**PROBLEM REQUIREMENTS**.
How many lines in the listing below hold the word "explicit"? Answer with the number only.

__________

(** * The rationalizer: lowering of tree-shaped HIR into linear LIR

    A shallow embedding of [src/jit/rationalize.cpp].  The IR lives in an
    arena of nodes addressed by handle; every node carries its operator,
    type, flag word, operand slots and the two linear-order links
    [gtPrev]/[gtNext].  Stateful code is written in a state-and-abort monad
    over the compiler instance.  Release-build semantics is modelled:
    [assert] is a no-op, [noway_assert] and [unreached] abort the
    compilation of the method. *)

From Stdlib Require Import ZArith Lia Bool.
From stdpp Require Import base option list.

Set Default Proof Using "Type".

(** ** Operator catalogue

    The kinds named by the rationalizer, and a few ordinary leaf, unary and
    binary operators standing for the rest of the catalogue (which this
    phase passes through its [default] cases). *)

Inductive genTreeOps : Set :=
  | GT_LCL_VAR | GT_LCL_FLD | GT_REG_VAR | GT_PHI_ARG
  | GT_STORE_LCL_VAR | GT_STORE_LCL_FLD
  | GT_LCL_VAR_ADDR | GT_LCL_FLD_ADDR
  | GT_CLS_VAR | GT_CLS_VAR_ADDR
  | GT_IND | GT_STOREIND | GT_NULLCHECK
  | GT_BLK | GT_OBJ | GT_DYN_BLK
  | GT_STORE_BLK | GT_STORE_OBJ | GT_STORE_DYN_BLK
  | GT_ASG | GT_ADDR | GT_BOX | GT_NOP | GT_COMMA
  | GT_LIST | GT_ARGPLACE | GT_CALL | GT_INTRINSIC
  | GT_SIMD | GT_LEA | GT_QMARK
  | GT_STMT | GT_IL_OFFSET
  | GT_CNS_INT | GT_NEG | GT_ADD | GT_RETURN.

#[global] Instance genTreeOps_eq_dec : EqDecision genTreeOps.
Proof. solve_decision. Defined.

Inductive var_types : Set :=
  | TYP_UNKNOWN | TYP_VOID | TYP_INT | TYP_LONG | TYP_FLOAT | TYP_DOUBLE
  | TYP_REF | TYP_BYREF | TYP_STRUCT
  | TYP_SIMD8 | TYP_SIMD12 | TYP_SIMD16 | TYP_SIMD32.

#[global] Instance var_types_eq_dec : EqDecision var_types.
Proof. solve_decision. Defined.

Inductive SIMDIntrinsicID : Set :=
  | SIMDIntrinsicInit | SIMDIntrinsicInitArray | SIMDIntrinsicOther (id : nat).

#[global] Instance SIMDIntrinsicID_eq_dec : EqDecision SIMDIntrinsicID.
Proof. solve_decision. Defined.
(** * ZJ Star War: a shallow embedding of the frame loop of [src/App.tsx]

    The game is a React component whose simulation lives in one closure,
    [loop], run once per animation frame.  The embedding follows the
    source text:

    - JavaScript numbers are split by use: coordinates, speeds and
      probabilities are rationals ([Q], rounding of doubles is not
      modelled), counters, lives, scores, levels and [Date.now()]
      timestamps are integers ([Z]);
    - the classes [Bullet], [Enemy], [PowerUp] and [Particle] are records,
      one module each, with their constructors and [update] methods;
    - [gameData.current] and the [useState] cells are the fields of one
      record [World], threaded through the loop by explicit state passing.
      A [setX(prev => ...)] updater is applied to the pending value of its
      cell at the call, which yields the same final value as React's queue
      (updaters of one cell run in call order); the values of [level] and
      [activePowerUps] that the closure READS are the ones captured when
      the effect was installed, kept apart in [Closure];
    - [Math.random()] and [Date.now()] are read from an environment, a
      sequence of draws and a sequence of clock readings, with the number
      of calls made so far kept in the world;
    - a frame ([frame]) is one call of [loop] by the effect installed at
      the last render: the component is taken to have rendered since the
      previous frame, so the captured [level] and [activePowerUps] are the
      current ones when the frame starts;
    - drawing ([draw], [ctx]) and sound ([playSound]) do not touch the
      simulation state and are left out. *)

From Stdlib Require Import ZArith QArith Qminmax List String Lia Bool Lqa.
From stdpp Require Import gmap strings.
Import ListNotations.

Local Open Scope Q_scope.

(** ** Numbers *)

(** [a < b] on JavaScript numbers, as a boolean. *)
Definition Qltb (a b : Q) : bool := negb (Qle_bool b a).

(** ** types.ts *)

Inductive GameState := START | PLAYING | PAUSED | GAME_OVER.
Inductive EnemyType := BASIC | FAST | HEAVY.
Inductive PowerUpType := TRIPLE_SHOT | SHIELD | EXTRA_LIFE.

Definition PowerUpType_eqb (a b : PowerUpType) : bool :=
  match a, b with
  | TRIPLE_SHOT, TRIPLE_SHOT | SHIELD, SHIELD | EXTRA_LIFE, EXTRA_LIFE => true
  | _, _ => false
  end.

Module Achievement.
Record t := mk {
  id : string;
  name : string;
  description : string;
  unlocked : bool;
  icon : string
}.
End Achievement.
(** * Sync-Talk: chat and message models, REST controllers and the
      real-time event router, embedded as pure functions over an explicit
      store.

    Conventions of the embedding.

    - A MongoDB [ObjectId] is a 96-bit number; the code compares ids through
      their [toString()] rendering, which is injective, so an id is an [N]
      and [a.toString() === b.toString()] is [a = b].  Room names of the
      socket layer are such renderings too, hence a room is an [ObjectId].
    - Dates are milliseconds since the epoch ([Z]); [Date.now()] is the
      [now] argument of the function that reads the clock.
    - A Mongoose [Number] counter is a [Z]: the counters start at 0 and only
      grow by 1, so they stay integers on which double arithmetic is exact.
    - A collection is the list of its documents in insertion order;
      [findOne] returns the first match, [create] appends and fails on a
      duplicate [_id] (the unique index of MongoDB).
    - Strings are Rocq strings (code units below 256).
    - A handler runs from its first to its last line without interleaving;
      an exception caught by the handler's [try]/[catch] is the error
      response with the store as it was when the exception was thrown. *)

From stdpp Require Import base option list strings gmap sorting.
From Stdlib Require Import ZArith Ascii String.

Local Open Scope Z_scope.
Local Open Scope string_scope.
Local Open Scope list_scope.

Definition ObjectId := N.
Definition Date := Z.

(** ** Strings: [String.prototype.trim] on the whitespace of Latin-1. *)

Definition isWhiteSpace (a : ascii) : bool :=
  let n := nat_of_ascii a in
  (Nat.leb 9 n && Nat.leb n 13) || Nat.eqb n 32 || Nat.eqb n 160.

Fixpoint dropWhite (l : list ascii) : list ascii :=
  match l with
  | [] => []
  | a :: l' => if isWhiteSpace a then dropWhite l' else l
  end.

Definition trim (s : string) : string :=
  string_of_list_ascii
    (rev (dropWhite (rev (dropWhite (list_ascii_of_string s))))).

(** ** Documents *)

(** Entry of [Chat.unreadCount]. *)
Record UnreadItem := mkUnread {
  unread_user : ObjectId;
  unread_count : Z;
  unread_lastRead : Date
}.

(** Entry of [Chat.typingUsers]. *)
Record TypingItem := mkTyping {
  typing_user : ObjectId;
  typing_timestamp : Date
}.

(** A document of the [Chat] collection (the [timestamps] fields and the
    avatar URL, which no modelled operation reads, are left out). *)
Record ChatDoc := mkChat {
  chat_id : ObjectId;
  chatName : string;
  isGroupChat : bool;
  users : list ObjectId;
  latestMessage : option ObjectId;
  groupAdmin : option ObjectId;
  groupDescription : string;
  unreadCount : list UnreadItem;
  typingUsers : list TypingItem
}.

(** Entry of [Message.reactions]. *)
Record Reaction := mkReaction {
  reaction_user : ObjectId;
  reaction_emoji : string;
  reaction_createdAt : Date
}.

(** Entry of [Message.readBy]. *)
Record ReadReceipt := mkRead {
  read_user : ObjectId;
  read_readAt : Date
}.

(** A document of the [Message] collection.  No modelled path sets an
    attachment, so the field is left out.  [content] is [None] when the
    document has no content: the schema's [required] function for it is
    [!this.attachment], and [attachment] is a nested path, which a document
    always has as an object, so the function is never true and a message is
    stored with an empty content or with none. *)
Record MessageDoc := mkMessage {
  message_id : ObjectId;
  sender : ObjectId;
  content : option string;
  chat : ObjectId;
  messageType : string;
  readBy : list ReadReceipt;
  reactions : list Reaction;
  replyTo : option ObjectId;
  isEdited : bool;
  editedAt : option Date;
  isDeleted : bool;
  deletedAt : option Date;
  deletedBy : option ObjectId;
  createdAt : Date
}.

#[global] Instance UnreadItem_eq_dec : EqDecision UnreadItem.
Proof. solve_decision. Defined.
#[global] Instance TypingItem_eq_dec : EqDecision TypingItem.
Proof. solve_decision. Defined.
#[global] Instance ChatDoc_eq_dec : EqDecision ChatDoc.
Proof. solve_decision. Defined.
#[global] Instance Reaction_eq_dec : EqDecision Reaction.
Proof. solve_decision. Defined.
#[global] Instance ReadReceipt_eq_dec : EqDecision ReadReceipt.
Proof. solve_decision. Defined.
#[global] Instance MessageDoc_eq_dec : EqDecision MessageDoc.
Proof. solve_decision. Defined.

(** Field updates of a chat document. *)
Definition set_users (v : list ObjectId) (c : ChatDoc) : ChatDoc :=
  mkChat (chat_id c) (chatName c) (isGroupChat c) v (latestMessage c)
         (groupAdmin c) (groupDescription c)
         (unreadCount c) (typingUsers c).
Definition set_latestMessage (v : option ObjectId) (c : ChatDoc) : ChatDoc :=
  mkChat (chat_id c) (chatName c) (isGroupChat c) (users c) v
         (groupAdmin c) (groupDescription c)
         (unreadCount c) (typingUsers c).
Definition set_groupAdmin (v : option ObjectId) (c : ChatDoc) : ChatDoc :=
  mkChat (chat_id c) (chatName c) (isGroupChat c) (users c) (latestMessage c)
         v (groupDescription c)
         (unreadCount c) (typingUsers c).
Definition set_unreadCount (v : list UnreadItem) (c : ChatDoc) : ChatDoc :=
  mkChat (chat_id c) (chatName c) (isGroupChat c) (users c) (latestMessage c)
         (groupAdmin c) (groupDescription c)
         v (typingUsers c).
Definition set_typingUsers (v : list TypingItem) (c : ChatDoc) : ChatDoc :=
  mkChat (chat_id c) (chatName c) (isGroupChat c) (users c) (latestMessage c)
         (groupAdmin c) (groupDescription c)
         (unreadCount c) v.
(** [LongerThanN.__call__]: [if len(row[self.column]) > self.n]. *)
Definition LongerThanN (column : string) (n : Z) : Mapper :=
  yield_if (λ row,
    match getitem row column with
    | inl e => inl e
    | inr v =>
        match py_len v with
        | inl e => inl e
        | inr len => inr (Z.ltb n len)
        end
    end).

(** [a >= b] on values. *)
Definition py_ge (a b : Value) : option bool :=
  match a, b with
  | VInt n, VInt m => Some (Z.leb m n)
  | VStr s, VStr t => Some (negb (String.ltb s t))
  | _, _ => None
  end.

(** [AtLeastNTimes.__call__]: [if row[self.column] >= self.n], for the
    [int] threshold [n]. *)
Definition AtLeastNTimes (column : string) (n : Z) : Mapper :=
  yield_if (λ row,
    match getitem row column with
    | inl e => inl e
    | inr v =>
        match py_ge v (VInt n) with
        | None => inl TypeError
        | Some b => inr b
        end
    end).

(** ** [Split] *)

(** Text is a sequence of code points below 256.  These are the ones
    [str.isspace] holds of, which are also the ones [\s] matches and
    [str.strip] removes. *)
Definition is_space (c : ascii) : bool :=
  let n := nat_of_ascii c in
  ((9 <=? n) && (n <=? 13) || (28 <=? n) && (n <=? 32)
   || (n =? 133) || (n =? 160))%nat.

(** The longest prefix of [s] made of characters that satisfy [p], and
    what follows it. *)
Fixpoint span (p : ascii → bool) (s : string) : string * string :=
  match s with
  | EmptyString => (EmptyString, EmptyString)
  | String c rest =>
      if p c then let '(run, after) := span p rest in (String c run, after)
      else (EmptyString, s)
  end.

(** One match, at the start of [s], of the pattern [Split.__init__] makes
    for [separator=None]: a group of [\S] under a star, then [\s] under a
    star.  Both stars are greedy and nothing follows them, so the match is
    the longest run of non-blanks followed by the longest run of blanks. *)
Definition match_word (s : string) : string * string :=
  let '(word, after) := span (λ c, negb (is_space c)) s in
  let '(blanks, after) := span is_space after in
  (word +:+ blanks, after).

(** [re.finditer] of that pattern on [s], the matched texts: one match
    after the other; the pattern matches the empty text only at the end of
    [s], and that match is the last one.  Every other match uses up a
    character: [fuel] bounds their number. *)
Fixpoint finditer_words (fuel : nat) (s : string) : list string :=
  match fuel with
  | O => []
  | S fuel' =>
      let '(m, after) := match_word s in
      match m with
      | EmptyString => [EmptyString]
      | _ => m :: finditer_words fuel' after
      end
  end.

(** The characters to which the syntax of regular expressions gives a
    meaning.  [Split.__init__] puts the separator into its pattern as it
    is, so with one of these the pattern is another one, or none at all;
    such separators are outside the model. *)
Definition regex_special (c : ascii) : bool :=
  existsb (Ascii.eqb c) (list_ascii_of_string ".^$*+?{}[]\|()").

(** [re.finditer] of the pattern made for a separator [c] of one
    character that is not [regex_special] (any run of characters other
    than [c], then [c]), the matched texts: every match runs up to the
    next [c] and takes it in; what follows the last [c] does not match.
    [part] is the text read since the last match. *)
Fixpoint finditer_separator (c : ascii) (part : string) (s : string) : list string :=
  match s with
  | EmptyString => []
  | String a rest =>
      if Ascii.eqb a c then (part +:+ String c EmptyString) :: finditer_separator c EmptyString rest
      else finditer_separator c (part +:+ String a EmptyString) rest
  end.

(** [re.finditer(self.split_regex, txt)] for the pattern [Split.__init__]
    makes: of [separator=None], or of a one-character separator that is
    not [regex_special]. *)
Definition finditer_split (separator : option ascii) (txt : string) : list string :=
  match separator with
  | None => finditer_words (S (String.length txt)) txt
  | Some c => finditer_separator c EmptyString txt
  end.

(** [str.lstrip], [str.rstrip] and [str.strip] without arguments. *)
Fixpoint lstrip (s : string) : string :=
  match s with
  | EmptyString => EmptyString
  | String c rest => if is_space c then lstrip rest else s
  end.

Fixpoint rstrip (s : string) : string :=
  match s with
  | EmptyString => EmptyString
  | String c rest =>
      match rstrip rest with
      | EmptyString => if is_space c then EmptyString else String c EmptyString
      | kept => String c kept
      end
  end.

Definition strip (s : string) : string := lstrip (rstrip s).

(** The values [Split.__call__] yields rows for: the stripped matches that
    are not empty. *)
Definition split_values (separator : option ascii) (txt : string) : list string :=
  filter (λ value, value ≠ EmptyString) (strip <$> finditer_split separator txt).

(** [Split.__call__]: every value goes into a copy of the row, which is a
    new object; the row itself is not written to.  [re.finditer] raises on
    what is not a [str]. *)
Definition Split (column : string) (separator : option ascii) : Mapper := λ σ r,
  match σ !! r with
  | Some row =>
      match getitem row column with
      | inl e => (σ, ([], Raise e))
      | inr (VInt _) => (σ, ([], Raise TypeError))
      | inr (VStr txt) =>
          let new_rows :=
            (λ value, dict_set (dict_copy row) column (VStr value))
              <$> split_values separator txt in
          (σ ++ new_rows, (seq (List.length σ) (List.length new_rows), Done))
      end
  | None => (σ, ([], Done))
  end.

(** ** The reducers *)

(** [a + b] on values. *)
Definition py_add (a b : Value) : exn + Value :=
  match a, b with
  | VInt n, VInt m => inr (VInt (n + m))
  | VStr s, VStr t => inr (VStr (s +:+ t))
  | _, _ => inl TypeError
  end.

(** [row = next(iter(rows))] in the body of a reducer, [rows] being the
    iterator [Reduce] passes: the first row and the iterator after it.  On
    an exhausted iterator the [StopIteration] leaves the generator body as
    a [RuntimeError]. *)
Definition next_row (rows : stream TRow) : exn + (TRow * stream TRow) :=
  match rows.1 with
  | row :: rest => inr (row, (rest, rows.2))
  | [] =>
      inl (match rows.2 with
           | Done => generator_raised_StopIteration
           | Raise e => e
           end)
  end.

(** A loop [for row in rows: body] over the rows left of the iterator,
    where [body] updates the local variables [acc] or raises: the loop
    ends with the first exception of the body, or else the way the
    iterator ends. *)
Fixpoint for_rows {A} (body : A → TRow → exn + A) (rows : list TRow)
    (out : outcome) (acc : A) : exn + A :=
  match rows with
  | [] => match out with Done => inr acc | Raise e => inl e end
  | row :: rest =>
      match body acc row with
      | inl e => inl e
      | inr acc' => for_rows body rest out acc'
      end
  end.

(** [d[k] += rhs]: [d[k]] is read, then the right-hand side [rhs] is
    evaluated, then the sum is stored. *)
Definition dict_iadd (d : TRow) (k : string) (rhs : exn + Value) : exn + TRow :=
  match getitem d k with
  | inl e => inl e
  | inr old =>
      match rhs with
      | inl e => inl e
      | inr v =>
          match py_add old v with
          | inl e => inl e
          | inr new => inr (dict_set d k new)
          end
      end
  end.

(** [CountRows.__call__]: [sum(1 for _ in rows)], then the one row. *)
Definition CountRows (column : string) : Reducer := λ _ rows,
  match for_rows (λ rows_ctr _, inr (rows_ctr + 1)) rows.1 rows.2 0 with
  | inl e => ([], Raise e)
  | inr rows_ctr => ([ [(column, VInt rows_ctr)] ], Done)
  end.

(** [Count.__call__]. *)
Definition Count (column : string) : Reducer := λ group_key rows,
  match next_row rows with
  | inl e => ([], Raise e)
  | inr (row, rows) =>
      match project_loop group_key row [] with
      | inl e => ([], Raise e)
      | inr new_row =>
          let new_row := dict_set new_row column (VInt 1) in
          match for_rows (λ new_row _, dict_iadd new_row column (inr (VInt 1)))
                  rows.1 rows.2 new_row with
          | inl e => ([], Raise e)
          | inr new_row => ([new_row], Done)
          end
      end
  end.

(** [Sum.__call__]. *)
Definition Sum (column : string) : Reducer := λ group_key rows,
  match next_row rows with
  | inl e => ([], Raise e)
  | inr (row, rows) =>
      match project_loop group_key row [] with
      | inl e => ([], Raise e)
      | inr new_row =>
          match getitem row column with
          | inl e => ([], Raise e)
          | inr v =>
              let new_row := dict_set new_row column v in
              match for_rows (λ new_row row,
                                dict_iadd new_row column (getitem row column))
                      rows.1 rows.2 new_row with
              | inl e => ([], Raise e)
              | inr new_row => ([new_row], Done)
              end
          end
      end
  end.

(** [Mean.__call__]; the local variables of its loop are [new_row] and
    [stream_size], and [truediv] is the quotient of two ints, as for
    [Divide]. *)
Definition Mean (truediv : Z → Z → Value) (column : string) : Reducer :=
  λ group_key rows,
  match next_row rows with
  | inl e => ([], Raise e)
  | inr (row, rows) =>
      match project_loop group_key row [] with
      | inl e => ([], Raise e)
      | inr new_row =>
          match getitem row column with
          | inl e => ([], Raise e)
          | inr v =>
              let new_row := dict_set new_row column v in
              match for_rows (λ '(new_row, stream_size) row,
                                match dict_iadd new_row column (getitem row column) with
                                | inl e => inl e
                                | inr new_row => inr (new_row, stream_size + 1)
                                end)
                      rows.1 rows.2 (new_row, 1) with
              | inl e => ([], Raise e)
              | inr (new_row, stream_size) =>
                  match getitem new_row column with
                  | inl e => ([], Raise e)
                  | inr total =>
                      match py_truediv truediv total (VInt stream_size) with
                      | inl e => ([], Raise e)
                      | inr mean => ([dict_set new_row column mean], Done)
                      end
                  end
              end
          end
      end
  end.

(** The [defaultdict(int)] of the two term-frequency reducers: the words
    in the order in which they were first seen, each with its number. *)
Fixpoint counter_get (counter : list (Value * Value)) (w : Value) : option Value :=
  match counter with
  | [] => None
  | (w', n) :: rest => if decide (w' = w) then Some n else counter_get rest w
  end.

Fixpoint counter_set (counter : list (Value * Value)) (w : Value) (n : Value)
  : list (Value * Value) :=
  match counter with
  | [] => [(w, n)]
  | (w', n') :: rest =>
      if decide (w' = w) then (w', n) :: rest else (w', n') :: counter_set rest w n
  end.

(** [new_row[word] += rhs]: the word is evaluated, its number is read
    ([0] for a word not seen before), then the right-hand side is
    evaluated and the sum stored. *)
Definition counter_iadd (new_row : list (Value * Value)) (word rhs : exn + Value)
  : exn + list (Value * Value) :=
  match word with
  | inl e => inl e
  | inr w =>
      match rhs with
      | inl e => inl e
      | inr v =>
          match py_add (default (VInt 0) (counter_get new_row w)) v with
          | inl e => inl e
          | inr n => inr (counter_set new_row w n)
          end
      end
  end.

(** The generator expression both reducers end with: for every word of
    [new_row] the row [dict(common_dict, words_column=word,
    result_column=value / stream_size)]. *)
Fixpoint frequency_rows (truediv : Z → Z → Value) (common_dict : TRow)
    (words_column result_column : string) (stream_size : Value)
    (new_row : list (Value * Value)) : stream TRow :=
  match new_row with
  | [] => ([], Done)
  | (column, value) :: rest =>
      match py_truediv truediv value stream_size with
      | inl e => ([], Raise e)
      | inr tf =>
          let '(l, out) := frequency_rows truediv common_dict words_column
                             result_column stream_size rest in
          (dict_set (dict_set common_dict words_column column) result_column tf :: l,
           out)
      end
  end.

(** [TermFrequency.__call__]. *)
Definition TermFrequency (truediv : Z → Z → Value)
    (words_column result_column : string) : Reducer := λ group_key rows,
  match next_row rows with
  | inl e => ([], Raise e)
  | inr (row, rows) =>
      match project_loop group_key row [] with
      | inl e => ([], Raise e)
      | inr common_dict =>
          match counter_iadd [] (getitem row words_column) (inr (VInt 1)) with
          | inl e => ([], Raise e)
          | inr new_row =>
              match for_rows (λ '(new_row, stream_size) row,
                                match counter_iadd new_row (getitem row words_column)
                                        (inr (VInt 1)) with
                                | inl e => inl e
                                | inr new_row => inr (new_row, stream_size + 1)
                                end)
                      rows.1 rows.2 (new_row, 1) with
              | inl e => ([], Raise e)
              | inr (new_row, stream_size) =>
                  frequency_rows truediv common_dict words_column result_column
                    (VInt stream_size) new_row
              end
          end
      end
  end.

__________

**SOLUTION TO THIS EXERCISE**.
2